Magnesium Concentration
- 1.5-2.0 mM is optimal for Taq DNA Polymerase, but the ideal concentration depends on template, buffer, DNA and dNTPs (each has the potential to chelate magnesium).
- If [Mg2+] is too low, no PCR product will be seen.
- If [Mg2+] is too high, undesired PCR products may be seen.
Deoxyribonucleotide triphosphates (dNTPs) >
- Typical concentration is 200 µM of each dNTP.
- 50-100 µM enhances fidelity of polymerization, but reduces yields.
- Higher concentrations increase yields particularly in long PCR, but can reduce fidelity.
DNA Polymerase
- The choice of the correct polymerase depends among other things on the purpose as well as on the template used (standard PCR: Taq DNA Polymerase S > with high accuracy, Taq Polymerase E > with high yield; master mixes: Standard PCR master mix > or RedMasterMix > with red dye).
- For multiplex PCR, there exist special multiplex master mixes >.
- Hot start applications are recommended to increase specificity or if you use difficult templates. For this purpose there exist special Hot Start Polymerases >.

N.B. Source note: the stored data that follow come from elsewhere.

Lemma sockets_connect w : sockets_consistent w -> sockets_consistent (exec connect w).
Proof.
  intros (Hcr & Hwi & Hnd & Hcl & Hws).
  unfold exec. rewrite connect_eq.
  assert (Hdrop : forall t,
             created_sockets t = [] -> closed_sockets t = [] ->
             sockets_consistent
               (mkWorld
                  (mkClient None (channels (client w)) RECONNECTING
                            (reconnectAttempts (client w))
                            (match reconnectTimeout (client w) with
                             | Some d => Some d
                             | None => Some (reconnectDelay (reconnectAttempts (client w)))
                             end)
                            None (messageQueue (client w)))
                  (heap w) (sockets w) (wired w) (trace w ++ t)
                  (sendThrows w) (tl (ctorThrows w)) (tl (getItemThrows w)))).
  { intros t T1 T2. unfold sockets_consistent, closed, is_wired. cbn.
    rewrite created_app, closed_sockets_app, T1, T2, !app_nil_r.
    repeat split; try assumption; try apply Hwi; try discriminate. }
  assert (Hnew : sockets_consistent
               (mkWorld
                  (mkClient (Some (sockets w)) (channels (client w)) CONNECTING
                            (reconnectAttempts (client w)) (reconnectTimeout (client w))
                            (heartbeatInterval (client w)) (messageQueue (client w)))
                  (heap w) (S (sockets w)) (sockets w :: wired w)
                  (trace w ++ [SocketCreated (sockets w)])
                  (sendThrows w) (tl (ctorThrows w)) (tl (getItemThrows w)))).
  { unfold sockets_consistent, closed, is_wired. cbn.
    rewrite created_app, closed_sockets_app, Hcr, app_nil_r. cbn.
    repeat split.
    - change (0 :: seq 1 (sockets w)) with (seq 0 (S (sockets w))). now rewrite seq_S.
    - intros H. apply orb_true_iff in H. destruct H as [H|H].
      + apply Nat.eqb_eq in H. lia.
      + apply Hwi in H. lia.
    - intros H. apply orb_true_iff.
      destruct (Nat.eq_dec s (sockets w)) as [->|Hne].
      + left. apply Nat.eqb_refl.
      + right. apply Hwi. lia.
    - exact Hnd.
    - intros s Hs. apply Hcl in Hs. lia.
    - injection H as <-. lia.
    - injection H as <-. intros Hin. apply Hcl in Hin. lia. }
  destruct (connectionState (client w)).
  - exact (conj Hcr (conj Hwi (conj Hnd (conj Hcl Hws)))).
  - exact (conj Hcr (conj Hwi (conj Hnd (conj Hcl Hws)))).
  - destruct (hd false (getItemThrows w));
      [exact (conj Hcr (conj Hwi (conj Hnd (conj Hcl Hws))))|].
    destruct (hd false (ctorThrows w)); [|exact Hnew].
    apply Hdrop; now destruct (reconnectTimeout (client w)).
  - destruct (hd false (getItemThrows w));
      [exact (conj Hcr (conj Hwi (conj Hnd (conj Hcl Hws))))|].
    destruct (hd false (ctorThrows w)); [|exact Hnew].
    apply Hdrop; now destruct (reconnectTimeout (client w)).
Qed.

Lemma sockets_disconnect w :
  sockets_consistent w -> sockets_consistent (exec disconnect w).
Proof.
  intros (Hcr & Hwi & Hnd & Hcl & Hws).
  unfold exec. rewrite disconnect_eq. cbn [snd].
  unfold sockets_consistent, closed, is_wired. cbn.
  rewrite created_app, closed_sockets_app.
  destruct (ws (client w)) as [s|] eqn:E; cbn; rewrite ?app_nil_r.
  - destruct (Hws s eq_refl) as [Hlt Hnot].
    repeat split; try assumption; try apply Hwi; try discriminate.
    + apply NoDup_app; [exact Hnd | constructor; [tauto | constructor] |].
      intros a Ha [<-|[]]. contradiction.
    + intros s0 Hin. apply in_app_or in Hin. destruct Hin as [Hin|[<-|[]]]; auto.
  - repeat split; try assumption; try apply Hwi; try discriminate.
Qed.

Lemma sockets_handleDisconnect w :
  sockets_consistent w -> sockets_consistent (exec handleDisconnect w).
Proof.
  intros (Hcr & Hwi & Hnd & Hcl & Hws).
  unfold exec. rewrite handleDisconnect_eq. cbn [snd].
  unfold sockets_consistent, closed, is_wired.
  destruct (connectionState (client w)); cbn;
    rewrite ?created_app, ?closed_sockets_app;
    try (destruct (reconnectTimeout (client w)); cbn);
    rewrite ?app_nil_r;
    repeat split; try assumption; try apply Hwi; try discriminate.
Qed.

Lemma onopen_keeps_socks : keeps socks onopen.
Proof. keeps_all. Qed.

Lemma sockets_reconnectTimer w :
  sockets_consistent w -> sockets_consistent (exec reconnectTimer w).
Proof.
  intros H. unfold exec. rewrite reconnectTimer_eq.
  apply sockets_connect. now apply (socks_view w).
Qed.

Lemma neutral_keeps_socks e : neutral e = true -> keeps socks (handle e).
Proof. destruct e; cbn; intros H; try discriminate; unfold handle; keeps_all. Qed.

Lemma sendMessage_keeps_socks f : keeps socks (sendMessage f).
Proof. keeps_all. Qed.

Lemma run_sockets_consistent so co go es :
  sockets_consistent (run (initial so co go) es).
Proof.
  apply (run_invariant socks sockets_consistent socks_view
           (fun _ _ => eq_refl) (fun _ _ => eq_refl)
           neutral_keeps_socks sendMessage_keeps_socks
           sockets_connect sockets_disconnect sockets_handleDisconnect
           (fun w H => socks_view w _ (onopen_keeps_socks w) H)
           sockets_reconnectTimer).
  unfold sockets_consistent, is_wired, closed. cbn.
  repeat split; try discriminate; try lia; try constructor; try tauto.
Qed.

(** X12.  After every sequence of events on a fresh client: the sockets
    made are numbered 0, 1, ... in the order of their making and each has
    its callbacks installed; the manager has closed only sockets it made
    and none of them twice; and the handle, when there is one, is a socket
    that was made and that the manager has not closed. *)
Theorem sockets_invariant :
  forall (sendOutcomes ctorOutcomes getItemOutcomes : list bool) (es : list Event),
    let w := run (initial sendOutcomes ctorOutcomes getItemOutcomes) es in
    created_sockets (trace w) = seq 0 (sockets w) /\
    (forall s, is_wired s w = true <-> s < sockets w) /\
    NoDup (closed w) /\
    (forall s, In s (closed w) -> s < sockets w) /\
    (forall s, ws (client w) = Some s -> s < sockets w /\ ~ In s (closed w)).
Proof.
  intros so co go es w. apply run_sockets_consistent.
Qed.
(** ** Resubscription *)

Lemma for_of_resubscribe rs :
  forall w,
    Forall (fun r => nth_error (heap w) r <> None) rs ->
    for_of rs (fun channel =>
                 b <- isSubscribed channel ;;
                 if b then n <- getName channel ;; sendMessage (FSubscribe n)
                 else ret tt) w =
    for_of (map FSubscribe
                (flat_map (fun r => match nth_error (heap w) r with
                                    | Some c => if subscribed c then [name c] else []
                                    | None => []
                                    end) rs))
           sendMessage w.
Proof.
  induction rs as [|r rs IH]; intros w Hv; cbn [for_of flat_map map].
  - reflexivity.
  - inversion Hv as [|? ? Hr Hrs]; subst.
    destruct (nth_error (heap w) r) as [c|] eqn:Hc; [|congruence].
    unfold bind at 1. unfold bind at 1, isSubscribed, bind at 1.
    rewrite (deref_some r c w Hc). unfold ret at 1.
    destruct (subscribed c) eqn:Hs.
    + unfold getName, bind at 1, bind at 1. rewrite (deref_some r c w Hc).
      unfold ret at 1. cbn [app map for_of].
      assert (Hh : heap (exec (sendMessage (FSubscribe (name c))) w) = heap w)
        by apply sendMessage_keeps_heap.
      rewrite sendMessage_normal.
      erewrite (bind_normal (sendMessage (FSubscribe (name c))))
        by apply sendMessage_normal.
      rewrite <- Hh. apply IH. now rewrite Hh.
    + unfold ret at 1. cbn [app]. now apply IH.
Qed.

- For PCRs for the purpose of cloning or other procedures requiring a low error rate, there are thermostable high fidelity proofing polymerases such as Pfunds >, ExactRun >, ReproFast >, or ReproHot (KOD) Proofreading Polymerase >. These enzymes make far fewer errors during amplification and increase the chances of an amplicon without mistakes.

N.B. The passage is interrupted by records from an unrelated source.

(** X14. In a channel named like a ticket for which [tickets.json] holds a
    record, the message of a member who has not the role and is not the
    recorded creator is deleted: it can no longer be fetched, no message
    is left that was not there before, nothing is counted and no file is
    written. The bot's ticket counter becomes the stored one. *)
Theorem others_are_removed_from_ticket_channels
    (cfg : config) (io : write_outcome) (b : bot) (d : disk) (w : world)
    (m : incoming) (name : string) (data : tickets_doc) (ticket_info : ticket) :
  is_bot (in_author m) = false ->
  is_test_command (in_content m) = false ->
  in_channel m <> CHANNEL_ID cfg ->
  in_channel_name m = Some name ->
  startswith name ticket_prefix = true ->
  has_required_role (in_author m) = false ->
  read_file (tickets_file d) = Some data ->
  doc_tickets data !! in_channel m = Some ticket_info ->
  user_id (in_author m) <> t_creator_id ticket_info ->
  let after := on_message cfg io b d w m in
  after = (set_ticket_counter b (doc_counter data), d, snd (fst after), RemovedFromTicket)
  /\ fetch (snd (fst after)) (in_channel m) (in_id m) = None
  /\ (forall k p, p ∈ messages_of (snd (fst after)) k -> p ∈ messages_of w k).
Proof.
  intros Hbot Htest Hch Hname Hprefix Hrole Hfile Hrecord Hother after.
  apply is_test_command_false in Htest as [Hwelcome Hgoodbye].
  assert (E : after
              = (set_ticket_counter b (doc_counter data), d,
                 remove_with_warning w m (ticket_warning (in_author m)),
                 RemovedFromTicket)).
  { unfold after, on_message, ticket_gate, load_tickets.
    rewrite Hbot, Hwelcome, Hgoodbye, Hname, Hprefix, Hrole, Hfile.
    rewrite bool_decide_eq_false_2 by exact Hch.
    simpl. rewrite Hrecord.
    rewrite bool_decide_eq_true_2 by exact Hother. reflexivity. }
  rewrite E. cbn [fst snd]. split; [reflexivity |]. split.
  - apply fetch_after_remove_with_warning.
  - intros k p. apply remove_with_warning_keeps_nothing_new.
Qed.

- For genotyping and other applications where a high discrimination rate is required, there is a new highly selective DNA polymerase, SNP Pol DNA Polymerase >. It specifically distinguishes mismatched primer-template complexes and ony produces specific amplicons in case of perfectly matched primer pairs.
- For the real-time quantitative PCR > there exist highly specialized qPCR master mixes. Hereby, the choice of the correct master mix depends on the qPCR device you are using. It is important to determine whether and how much ROX should be contained in the qPCR master mix and whether it should be a qPCR green master mix with green fluorescent dye > or a qPCR probe master mix > without a fluorescent dye. A new lyophilized qPCR probe master mix in beads format, which is stable at room temperature, is available from Genaxxon (LyoBalls >).

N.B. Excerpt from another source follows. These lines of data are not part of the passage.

Lemma setHours_add d n :
  valid_time d -> Z.abs (n * msPerHour) <= maxTime ->
  valid_time (add_duration tz d n "hours") ->
  setHours tz d (JSNumber.plus (getHours tz d) (Some n))
  = TimeValue (add_duration tz d n "hours").
Proof.
  intros Hd Hn Hr. unfold add_duration, unit_ms in *. simpl in Hr |- *.
  destruct (local_bounds d _ Hd Hr) as [Hl Hl'].
  unfold setHours, getHours. rewrite (LocalTime_exact d Hd).
  set (t := d + tza_of_utc tz d) in *.
  pose proof (time_fields t) as (Hf & Hh & Hm & Hs & Hms & Hw & Ht).
  unfold MakeDate, MakeTime. simpl.
  unfold maxTime, msPerDay, msPerHour, msPerMinute, msPerSecond in *.
  exact_arithmetic.
  replace (Day t * 86400000
           + ((HourFromTime t + n) * 3600000 + MinFromTime t * 60000
              + SecFromTime t * 1000 + msFromTime t))
    with (t + n * 3600000) by lia.
  rewrite UTC_exact by (unfold maxTime, msPerDay; lia).
  apply TimeClip_valid. exact Hr.
Qed.

Lemma setMinutes_add d n :
  valid_time d -> Z.abs (n * msPerMinute) <= maxTime ->
  valid_time (add_duration tz d n "minutes") ->
  setMinutes tz d (JSNumber.plus (getMinutes tz d) (Some n))
  = TimeValue (add_duration tz d n "minutes").
Proof.
  intros Hd Hn Hr. unfold add_duration, unit_ms in *. simpl in Hr |- *.
  destruct (local_bounds d _ Hd Hr) as [Hl Hl'].
  unfold setMinutes, getMinutes. rewrite (LocalTime_exact d Hd).
  set (t := d + tza_of_utc tz d) in *.
  pose proof (time_fields t) as (Hf & Hh & Hm & Hs & Hms & Hw & Ht).
  unfold MakeDate, MakeTime. simpl.
  unfold maxTime, msPerDay, msPerHour, msPerMinute, msPerSecond in *.
  exact_arithmetic.
  replace (Day t * 86400000
           + (HourFromTime t * 3600000 + (MinFromTime t + n) * 60000
              + SecFromTime t * 1000 + msFromTime t))
    with (t + n * 60000) by lia.
  rewrite UTC_exact by (unfold maxTime, msPerDay; lia).
  apply TimeClip_valid. exact Hr.
Qed.

Lemma setSeconds_add d n :
  valid_time d -> Z.abs (n * msPerSecond) <= maxTime ->
  valid_time (add_duration tz d n "seconds") ->
  setSeconds tz d (JSNumber.plus (getSeconds tz d) (Some n))
  = TimeValue (add_duration tz d n "seconds").
Proof.
  intros Hd Hn Hr. unfold add_duration, unit_ms in *. simpl in Hr |- *.
  destruct (local_bounds d _ Hd Hr) as [Hl Hl'].
  unfold setSeconds, getSeconds. rewrite (LocalTime_exact d Hd).
  set (t := d + tza_of_utc tz d) in *.
  pose proof (time_fields t) as (Hf & Hh & Hm & Hs & Hms & Hw & Ht).
  unfold MakeDate, MakeTime. simpl.
  unfold maxTime, msPerDay, msPerHour, msPerMinute, msPerSecond in *.
  exact_arithmetic.
  replace (Day t * 86400000
           + (HourFromTime t * 3600000 + MinFromTime t * 60000
              + (SecFromTime t + n) * 1000 + msFromTime t))
    with (t + n * 1000) by lia.
  rewrite UTC_exact by (unfold maxTime, msPerDay; lia).
  apply TimeClip_valid. exact Hr.
Qed.

End Setters.

Lemma fixed_zone_fixed off : fixed_offset (fixed_zone off).
Proof. exists off. intros t. split; reflexivity. Qed.

Lemma fixed_zone_proper off : Z.abs off <= msPerDay -> proper_zone (fixed_zone off).
Proof. intros H t. split; exact H. Qed.

Lemma add_duration_fixed tz now v u :
  fixed_offset tz -> add_duration tz now v u = now + v * unit_ms u.
Proof.
  intros [off Hoff]. unfold add_duration.
  destruct (Hoff now) as [-> _].
  destruct (Hoff (now + off + v * unit_ms u)) as [_ ->]. lia.
Qed.

Lemma unit_ms_cases u :
  unit_ms u = msPerSecond \/ unit_ms u = msPerMinute
  \/ unit_ms u = msPerHour \/ unit_ms u = msPerDay.
Proof.
  unfold unit_ms.
  repeat match goal with |- context [String.eqb ?a ?b] => destruct (String.eqb a b) end;
    auto.
Qed.

Lemma duration_below_two53 v u :
  Z.abs (v * unit_ms u) <= maxTime -> Z.abs v < JSNumber.two53.
Proof.
  intros H.
  destruct (unit_ms_cases u) as [E | [E | [E | E]]]; rewrite E in H;
    unfold msPerSecond, msPerMinute, msPerHour, msPerDay, maxTime,
      JSNumber.two53 in *; lia.
Qed.

(** The result for a unit that is none of the four is computed by the
    [default] case, which is the case of days. *)
Lemma calculateExpirationDate_default tz now v u unlimited :
  u <> "seconds"%string -> u <> "minutes"%string -> u <> "hours"%string ->
  calculateExpirationDate tz now v u unlimited
  = calculateExpirationDate tz now v "days" unlimited.
Proof.
  intros Hs Hm Hh. apply String.eqb_neq in Hs, Hm, Hh.
  unfold calculateExpirationDate. rewrite Hs, Hm, Hh.
  change (String.eqb "days" "seconds") with false.
  change (String.eqb "days" "minutes") with false.
  change (String.eqb "days" "hours") with false.
  change (String.eqb "days" "days") with true.
  cbv iota. destruct (String.eqb u "days"); reflexivity.
Qed.

Lemma calculateExpirationDate_add tz now v u :
  proper_zone tz -> valid_time now -> Z.abs (v * unit_ms u) <= maxTime ->
  valid_time (add_duration tz now v u) ->
  calculateExpirationDate tz now v u false
  = Some (TimeValue (add_duration tz now v u)).
Proof.
  intros Hz Hnow Hv Hr.
  pose proof (parseInt_exact v (duration_below_two53 v u Hv)) as Hp.
  unfold calculateExpirationDate, parseInt. rewrite Hp. clear Hp.
  destruct (String.eqb_spec u "seconds") as [-> | Hs];
    [f_equal; apply setSeconds_add; assumption|].
  destruct (String.eqb_spec u "minutes") as [-> | Hm];
    [f_equal; apply setMinutes_add; assumption|].
  destruct (String.eqb_spec u "hours") as [-> | Hh];
    [f_equal; apply setHours_add; assumption|].
  assert (unit_ms u = msPerDay) as Hu.
  { apply String.eqb_neq in Hs, Hm, Hh. unfold unit_ms.
    rewrite Hs, Hm, Hh. reflexivity. }
  assert (add_duration tz now v u = add_duration tz now v "days") as Ha.
  { unfold add_duration. rewrite Hu. reflexivity. }
  rewrite Ha in *. rewrite Hu in Hv.
  destruct (String.eqb u "days"); f_equal; apply setDate_add; assumption.
Qed.

End DateFacts.

(** ** The expiration calculator *)

(** C8.  [calculateExpirationDate] returns [null] exactly when
    [isUnlimited] holds.  Otherwise, for a whole number [v] of units, a
    clock reading in the range of [Date], a span of at most 8.64e15 ms and
    a result in the range of [Date], it returns the instant [v] units
    after [now] on the local clock of the server; where the zone keeps one
    offset this is [now] plus [v] times 1000, 60000, 3600000 or 86400000
    milliseconds for seconds, minutes, hours and days, so with unit days
    and now = T exactly T + v days.  Any other unit gives the result of
    days, for every [v]. *)
Theorem calculateExpirationDate_spec :
  forall (tz : TimeZone) (now v : Z) (u : string),
    (forall unlimited,
        calculateExpirationDate tz now v u unlimited = None <-> unlimited = true)
    /\ (proper_zone tz -> valid_time now ->
        Z.abs (v * unit_ms u) <= maxTime ->
        valid_time (add_duration tz now v u) ->
        calculateExpirationDate tz now v u false
        = Some (TimeValue (add_duration tz now v u)))
    /\ (proper_zone tz -> fixed_offset tz -> valid_time now ->
        (Z.abs (v * 1000) <= maxTime -> valid_time (now + v * 1000) ->
         calculateExpirationDate tz now v "seconds" false
         = Some (TimeValue (now + v * 1000)))
        /\ (Z.abs (v * 60000) <= maxTime -> valid_time (now + v * 60000) ->
            calculateExpirationDate tz now v "minutes" false
            = Some (TimeValue (now + v * 60000)))
        /\ (Z.abs (v * 3600000) <= maxTime -> valid_time (now + v * 3600000) ->
            calculateExpirationDate tz now v "hours" false
            = Some (TimeValue (now + v * 3600000)))
        /\ (Z.abs (v * 86400000) <= maxTime -> valid_time (now + v * 86400000) ->
            calculateExpirationDate tz now v "days" false
            = Some (TimeValue (now + v * 86400000))))
    /\ (u <> "seconds"%string -> u <> "minutes"%string -> u <> "hours"%string ->
        forall unlimited,
          calculateExpirationDate tz now v u unlimited
          = calculateExpirationDate tz now v "days" unlimited).
Proof.
  intros tz now v u. split; [|split; [|split]].
  - intros unlimited. split.
    + destruct unlimited; [reflexivity | discriminate].
    + intros ->. reflexivity.
  - apply DateFacts.calculateExpirationDate_add.
  - intros Hz Hf Hnow.
    assert (forall w, Z.abs (v * unit_ms w) <= maxTime ->
                      valid_time (now + v * unit_ms w) ->
                      calculateExpirationDate tz now v w false
                      = Some (TimeValue (now + v * unit_ms w))) as H.
    { intros w Hv Hr. rewrite <- (DateFacts.add_duration_fixed tz now v w Hf) in *.
      apply DateFacts.calculateExpirationDate_add; assumption. }
    split; [|split; [|split]]; intros Hv Hr.
    + exact (H "seconds"%string Hv Hr).
    + exact (H "minutes"%string Hv Hr).
    + exact (H "hours"%string Hv Hr).
    + exact (H "days"%string Hv Hr).
  - intros Hs Hm Hh unlimited.
    apply DateFacts.calculateExpirationDate_default; assumption.
Qed.

(** At 2023-11-14T22:13:20Z on a server running in UTC, three days. *)
Lemma calculateExpirationDate_spec_witness :
  calculateExpirationDate (fixed_zone 0) 1700000000000 3 "days" false
  = Some (TimeValue (1700000000000 + 3 * 86400000)).
Proof.
  destruct (calculateExpirationDate_spec (fixed_zone 0) 1700000000000 3 "days")
    as (_ & _ & H & _).
  assert (proper_zone (fixed_zone 0)) as Hz.
  { apply DateFacts.fixed_zone_proper. vm_compute. discriminate. }
  assert (valid_time 1700000000000) as Hnow.
  { vm_compute. discriminate. }
  destruct (H Hz (DateFacts.fixed_zone_fixed 0) Hnow) as (_ & _ & _ & Hdays).
  apply Hdays.
  - vm_compute. discriminate.
  - vm_compute. discriminate.
Defined.

(** Where the statement of the specification fails.  A license of
    [10 ^ 9] days leads beyond the range of [Date]: the result is the
    invalid date.  A duration of [10 ^ 21] days is read by [parseInt] from
    its text [1e+21] and counts as one day.  On a server whose zone moves
    its clock forward by an hour at [t0 + 12h], one day added at [t0] is
    twenty-three hours of elapsed time. *)
Lemma calculateExpirationDate_beyond_range :
  calculateExpirationDate Sample.utc Sample.t0 (10 ^ 9) "days" false
  = Some InvalidDate
  /\ calculateExpirationDate Sample.utc Sample.t0 (10 ^ 21) "days" false
     = Some (TimeValue (Sample.t0 + 1 * 86400000))
  /\ (let shift := Sample.t0 + 12 * msPerHour in
      let zone :=
        {| tza_of_utc := fun t => if t <? shift then 0 else msPerHour;
           tza_of_local := fun t => if t <? shift then 0 else msPerHour |} in
      calculateExpirationDate zone Sample.t0 1 "days" false
      = Some (TimeValue (Sample.t0 + 23 * msPerHour))).
Proof. vm_compute. repeat split; reflexivity. Qed.

(** ** The key generator *)

Module KeyFacts.

Lemma append_nil_l (b : string) : ("" ++ b)%string = b.
Proof. reflexivity. Qed.

Lemma append_cons (x : ascii) (a b : string) :
  (String x a ++ b)%string = String x (a ++ b)%string.
Proof. reflexivity. Qed.

Lemma append_assoc (a b c : string) : ((a ++ b) ++ c = a ++ (b ++ c))%string.
Proof.
  induction a as [|x a IH]; [reflexivity|].
  rewrite !append_cons, IH. reflexivity.
Qed.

- The amount of DNA polymerase used in the PCR reaction can significantly influence the PCR result (use 1.25-1.5 units Taq Polymerase > for a 50μL volume).
General Guidelines
Annealing Temperature and Duration
- Match the Tms within 5°C of each other.
- Typical annealing temperatures are 5°C below the lowest primer's Tm and often fall in the range of 50-60°C.
- Test higher annealing temperatures if spurious amplification products are observed.
- Typical annealing times are 15-30 seconds.
Extension Time
- Extensions are normally performed at 68°C.
- In general, use extension times of one minute per 1000 base (1 kb) pairs (e.g. 3 minutes for a 3 kb product).
- For products less than 1 kb, use 45-60 seconds.
- Products greater than 3 kb, or reactions using more than 30 cycles, may require longer extensions.
The amplification of templates with high GC content, strong secondary structures, low concentrations or amplicons more than 5 kb often require optimization of the PCR conditions. Typically, 15-30 seconds of denaturation should be performed at 95 ° C during PCR.